Action item:
Reproduce verbatim the final portion of the material below, from the line containing "Ret (a : A)" through its last line, and nothing else.

—————

(** * Point-in-time alignment of macro indicators: a shallow embedding

    The development follows the Python scripts of the repository:
    [cpi_inflation_hourly.py], [ppi_inflation_hourly.py], [nfp_hourly.py],
    [fomc_rate_hourly.py], [GDP_Data.py] and [news_data.py].

    - Instants are integers: seconds on the proleptic Gregorian ordinal
      scale, in UTC.  One hour ([pd.Timedelta(hours=1)]) is 3600.
    - A float column is a [list (option V)]: [None] is NaN.  Indicator
      values that reach the aligners have been through [dropna()], so they
      inhabit a NaN-free type [V].
    - A Python call either returns, raises, or (for the [while] loops, which
      are run on fuel) does not finish on the fuel it was given. *)

From Stdlib Require Import String ZArith QArith List Bool Lia Sorted Permutation.
Import ListNotations.
Open Scope Z_scope.

(** ** Outcomes *)

Inductive exn : Type := ValueError | IndexError | OverflowError.

Inductive outcome (A : Type) : Type :=
| Ret (a : A)
| Raise (e : exn)
| OutOfFuel.

Arguments Ret {A} a.
Arguments Raise {A} e.
Arguments OutOfFuel {A}.

Definition bind {A B : Type} (c : outcome A) (k : A -> outcome B) : outcome B :=
  match c with
  | Ret a => k a
  | Raise e => Raise e
  | OutOfFuel => OutOfFuel
  end.

Notation "x <- c ;; k" := (bind c (fun x => k))
  (at level 61, c at next level, right associativity).

(** [for item in items: out.append(body(item))] *)
Fixpoint for_each {A B : Type} (body : A -> outcome B) (items : list A)
  : outcome (list B) :=
  match items with
  | [] => Ret []
  | item :: rest =>
      y <- body item ;;
      ys <- for_each body rest ;;
      Ret (y :: ys)
  end.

—————

Answer:
| Ret (a : A)
| Raise (e : exn)
| OutOfFuel.

Arguments Ret {A} a.
Arguments Raise {A} e.
Arguments OutOfFuel {A}.

Definition bind {A B : Type} (c : outcome A) (k : A -> outcome B) : outcome B :=
  match c with
  | Ret a => k a
  | Raise e => Raise e
  | OutOfFuel => OutOfFuel
  end.

Notation "x <- c ;; k" := (bind c (fun x => k))
  (at level 61, c at next level, right associativity).

(** [for item in items: out.append(body(item))] *)
Fixpoint for_each {A B : Type} (body : A -> outcome B) (items : list A)
  : outcome (list B) :=
  match items with
  | [] => Ret []
  | item :: rest =>
      y <- body item ;;
      ys <- for_each body rest ;;
      Ret (y :: ys)
  end.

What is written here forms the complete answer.